10. Tory Burch — A well-stitched and responsive page keeps its founder front and center.”
Scott Galloway, the New York University marketing professor who founded L2, a digital innovation think tank, told brandchannel, “There is an entire generation of marketers that approach their brands with a traditional broadcast mentality. Develop a piece of creative, test it, and blast it across relevant channels. Facebook requires a new set of skills. Brands that are successful on Facebook are engaging in two-way communication, responding to fans and opening their pages to comments.”
As for the lack of top brands engaging in Facebook commerce, Michael Lazerow, founder and CEO of Buddy Media (profiled by us earlier this year) told us:
“According to Booz & Company, social commerce will be a $30 billion market by 2015. These aren’t numbers brands can afford to ignore. So, brands will need to identify ways to integrate commerce everywhere their brand lives online.
Buddy Media recently acquired social commerce company Spinback, which gives brands the ability to track social sharing all the way back to specific sales and other conversions. Millions of brands use sharing buttons. Very few of them, however, can actually tell you how many sales were driven by these buttons.”
“Social media is not one size fits all, and brands must adapt their voice and communications strategy for each platform,” adds Galloway.
Key findings from the report’s analysis of luxury brands on Facebook:
• 20% of prestige brands don’t allow fans to post on their wall(s); these brands posted average IQs of 82 versus an average IQ of 107 for brands allowing wall posts.
• Analysis of more than 800 brand wall posts demonstrates that posts about products garnered the highest interaction rates across the study.
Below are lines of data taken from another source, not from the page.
(* ===== verification/EatonSnmp.v ===== *)
(** * The agent fence_eaton_snmp

    [agents/eaton_snmp/fence_eaton_snmp.py]: two families of devices. On a switched ePDU
    the controls are numbered from 2 but the states from 1; the agent moves [port_id] up
    before it sets and down before it reads, and remembers in [after_set] that it must. *)

From S2P Require Import Prelude PyStr OptionDefs Effects Fail Host Input Process CheckInput.
From S2P Require Import Login Snmp Globals Metadata Action PduSnmp.

Local Open Scope string_scope.

(** The attributes [state_cycling] and [turn_cycle], which nothing uses, are left out. *)
Definition EatonManagedePDU : pdu := MkPdu
  ".1.3.6.1.4.1.534.6.6.6.1.2.2.1.3.%d" ".1.3.6.1.4.1.534.6.6.6.1.2.2.1.3.%d"
  ".1.3.6.1.4.1.534.6.6.6.1.2.2.1.1" "Eaton Managed ePDU" 1 0 1 0 false.

Definition EatonSwitchedePDU : pdu := MkPdu
  ".1.3.6.1.4.1.20677.2.6.3.%d.0" ".1.3.6.1.4.1.20677.2.6.2.%d.0"
  ".1.3.6.1.4.1.20677.2.6.3" "Eaton Switched ePDU" 1 2 1 2 false.

Definition eaton_agents_dir : list (string * pdu) :=
  [(".1.3.6.1.4.1.534.6.6.6", EatonManagedePDU);
   (".1.3.6.1.4.1.20677.1", EatonSwitchedePDU);
   (".1.3.6.1.4.1.20677.2", EatonSwitchedePDU)].

(** [device], [port_id], [switch_id] and [after_set] *)
Record eaton_globals := EatonGlobals {
  e_device : option pdu;
  e_port : option Z;
  e_switch : option Z;
  e_after_set : bool
}.

Definition is_switched (d : pdu) : bool := bool_decide (ident_str d = "Eaton Switched ePDU").
Definition is_managed (d : pdu) : bool := bool_decide (ident_str d = "Eaton Managed ePDU").

Section Eaton.
Context `{Terminal D}.

Definition eaton_item {A} (x : option A) : M (eaton_globals * D) A :=
  match x with Some a => mret a | None => raise IndexError end.

Definition eaton_device : M (eaton_globals * D) pdu :=
  g ← globals;
  match e_device g with
  | Some d => mret d
  | None => raise (AttributeError "'NoneType' object has no attribute")
  end.

(** ** [eaton_set_device]

    There is no entry for a device of another type. *)

Definition eaton_set_device : M (eaton_globals * D) unit :=
  rows ← snmp_walk OID_SYS_OBJECT_ID 0;
  eaton_type ← match rows with
               | [row] => t ← eaton_item (row !! 1); mret (Some t)
               | _ => mret None
               end;
  d ← match eaton_type ≫= λ t, dict_get t eaton_agents_dir with
      | Some d => mret d
      | None => raise (KeyError "None")
      end;
  g ← globals;
  set_globals (EatonGlobals (Some d) (e_port g) (e_switch g) (e_after_set g)) ;;
  log DEBUG ("Trying " +:+ ident_str d).

(** ** [eaton_resolv_port_id] *)

Definition eaton_set_port (n : Z) : M (eaton_globals * D) unit :=
  g ← globals; set_globals (EatonGlobals (e_device g) (Some n) (e_switch g) (e_after_set g)).
Definition eaton_set_switch (n : Z) : M (eaton_globals * D) unit :=
  g ← globals; set_globals (EatonGlobals (e_device g) (e_port g) (Some n) (e_after_set g)).
Definition eaton_set_after_set (b : bool) : M (eaton_globals * D) unit :=
  g ← globals; set_globals (EatonGlobals (e_device g) (e_port g) (e_switch g) b).

Definition eaton_from_end (t : list string) (k : nat) : M (eaton_globals * D) Z :=
  x ← eaton_item (from_end t k); as_int (VStr x).

Definition eaton_take_row (d : pdu) (plug : string) (x : list string) : M (eaton_globals * D) unit :=
  name ← eaton_item (x !! 1);
  mwhen (bool_decide (strip_quotes name = plug))
    (oid ← eaton_item (x !! 0);
     let t := split_go "." oid 0 in
     if has_switches d then
       n ← eaton_from_end t 1; eaton_set_port n ;;
       sw ← eaton_from_end t 3; eaton_set_switch sw
     else
       n ← eaton_from_end t (if is_switched d then 3 else 1); eaton_set_port n).

(** [options["--plug"] = str(int(options["--plug"]) + 1)] *)
Definition next_plug : M (eaton_globals * D) unit :=
  n ← opt_int "--plug"; opt_set "--plug" (VStr (str_of_Z (n + 1))).

Definition eaton_by_number (d : pdu) : M (eaton_globals * D) bool :=
  plug ← opt_str "--plug";
  if isdigit plug then
    if has_switches d then sw ← opt_str "--switch"; mret (isdigit sw) else mret true
  else mret false.

Definition eaton_resolv_port_id : M (eaton_globals * D) unit :=
  g ← globals;
  match e_device g with None => eaton_set_device | Some _ => mret tt end ;;
  d ← eaton_device;
  mwhen (is_switched d) next_plug ;;
  numeric ← eaton_by_number d;
  (if (numeric : bool) then
     n ← opt_int "--plug";
     eaton_set_port n ;;
     mwhen (has_switches d) (sw ← opt_int "--switch"; eaton_set_switch sw)
   else
     table ← snmp_walk (outlet_table_oid d) 30;
     plug ← opt_str "--plug";
     mfor table (eaton_take_row d plug)) ;;
  g ← globals;
  match e_port g with
  | None =>
      mwhen (negb (is_switched d)) next_plug ;;
      plug ← opt_str "--plug";
      fail_usage ("Can't find port with name " +:+ plug +:+ "!") true
  | Some _ => mret tt
  end.

(** ** [get_power_status], [set_power_status] *)

Definition eaton_ensure_port : M (eaton_globals * D) unit :=
  g ← globals;
  match e_port g with None => eaton_resolv_port_id | Some _ => mret tt end.

Definition eaton_oid (fmt : pdu → string) : M (eaton_globals * D) string :=
  d ← eaton_device;
  g ← globals;
  match (if has_switches d then e_switch g ≫= λ sw, e_port g ≫= λ n, percent_d (fmt d) [sw; n]
         else e_port g ≫= λ n, percent_d (fmt d) [n]) with
  | Some oid => mret oid
  | None => raise (TypeError "not all arguments converted during string formatting")
  end.

(** [port_id += k] *)
Definition move_port (k : Z) : M (eaton_globals * D) unit :=
  g ← globals;
  match e_port g with
  | Some n => eaton_set_port (n + k)
  | None => raise (TypeError "unsupported operand type(s)")
  end.

Definition eaton_read (d : pdu) (oid : string) : M (eaton_globals * D) pyval :=
  reply ← snmp_get oid 0;
  match reply with
  | [_; status] =>
      mret (if bool_decide (status = str_of_Z (state_on d)) then VStr "on"
            else if bool_decide (status = str_of_Z (state_off d)) then VStr "off" else VNone)
  | _ => raise (ValueError "not enough values to unpack")
  end.

Definition eaton_get_power_status : M (eaton_globals * D) pyval :=
  eaton_ensure_port ;;
  g ← globals;
  adjust ← (if e_after_set g then d ← eaton_device; mret (is_switched d) else mret false);
  mwhen adjust (move_port (-1) ;; eaton_set_after_set false) ;;
  oid ← eaton_oid status_oid;
  d ← eaton_device;
  try_except (eaton_read d oid) (λ e, if is_Exception e then Some (mret VNone) else None).

Definition eaton_set_power_status : M (eaton_globals * D) unit :=
  eaton_set_after_set true ;;
  eaton_ensure_port ;;
  d ← eaton_device;
  mwhen (is_switched d) (move_port 1) ;;
  oid ← eaton_oid control_oid;
  action ← opt_get "--action";
  snmp_set oid (VInt (and_or (bool_decide (action = VStr "on")) (turn_on d) (turn_off d))) 0.

(** ** [get_outlets_status] *)

(** One row: [n] is its number, from 1. *)
Definition eaton_outlet_of_row (d : pdu) (acc : outlets * Z) (x : list string)
    : M (eaton_globals * D) (outlets * Z) :=
  let '(result, count) := acc in
  let n := (count + 1)%Z in
  status ← eaton_item (x !! 1);
  oid ← eaton_item (x !! 0);
  let t := split_go "." oid 0 in
  if is_managed d then
    last ← eaton_item (from_end t 1);
    shown ← (if has_switches d then sw ← eaton_item (from_end t 3); mret (sw +:+ ":" +:+ last)
             else mret last);
    port_num ← as_int (VStr shown);
    port_name ← as_int (VStr (strip_quotes status));
    mret (dict_insert (str_of_Z (port_num + 1)) (str_of_Z (port_name + 1), Some "") result, n)
  else
    mret (if bool_decide (status = "0") then result
          else dict_insert (str_of_Z n) (str_of_Z n, Some "") result, n).

Definition eaton_get_outlets_status : M (eaton_globals * D) outlets :=
  g ← globals;
  match e_device g with None => eaton_set_device | Some _ => mret tt end ;;
  d ← eaton_device;
  res_ports ← snmp_walk (outlet_table_oid d) 30;
  r ← mfold (eaton_outlet_of_row d) ([], 0%Z) res_ports;
  mret r.1.

Definition eaton_fence (fuel : nat) (time_start : Z) : M (eaton_globals * D) Z :=
  snmp_init time_start ;;
  fence_action fuel (Some eaton_set_power_status) (Some eaton_get_power_status)
    (Some eaton_get_outlets_status) None None.
End Eaton.

(** ** [main] *)

Definition eaton_docs : docs := Docs
  "fence_eaton_snmp is a Power Fencing agent which can be used with the Eaton network power switch. It logs into a device via SNMP and reboots a specified outlet. It supports SNMP v1 and v3 with all combinations of  authenticity/privacy settings."
  "Fence agent for Eaton over SNMP" (Some "http://powerquality.eaton.com") [] None.

Section Main.
Context `{Host D, Terminal D}.

(** A plug number is counted from 0. *)
Definition plug_from_zero : M (eaton_globals * D) unit :=
  plug ← opt_find "--plug";
  match plug with
  | Some v =>
      x ← as_str v;
      mwhen (isdigit x) (n ← as_int (VStr x); opt_set "--plug" (VStr (str_of_Z (n - 1))))
  | None => mret tt
  end.

Definition fence_eaton_snmp_main (fuel : nat) (time_start : Z) (inv : invocation)
    (set_order : list string → list string) : M (eaton_globals * D) unit :=
  allopt_set "switch" (Default (VInt 1)) ;;
  allopt_set "power_wait" (Default (VInt 2)) ;;
  allopt_set "snmp_version" (Default (VStr "1")) ;;
  allopt_set "community" (Default (VStr "private")) ;;
  '(avail_opt, opt) ← process_input inv snmp_device_opt;
  check_input (inv_env inv) avail_opt opt false ;;
  plug_from_zero ;;
  show_docs (inv_prog inv) set_order (Some eaton_docs) ;;
  result ← eaton_fence fuel time_start;
  sys_exit result.
End Main.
Posts around contests and promotions registered the lowest interaction rates.
• Luxury brands’ Facebook efforts are poorly integrated across digital platforms. Just over half are promoted on brand sites through share technology, and only 29% incorporate the open graph “like” API.
• None of the Prestige 100 currently engages in Facebook commerce. It is predicted this will be the area of greatest investment over the next 12 months.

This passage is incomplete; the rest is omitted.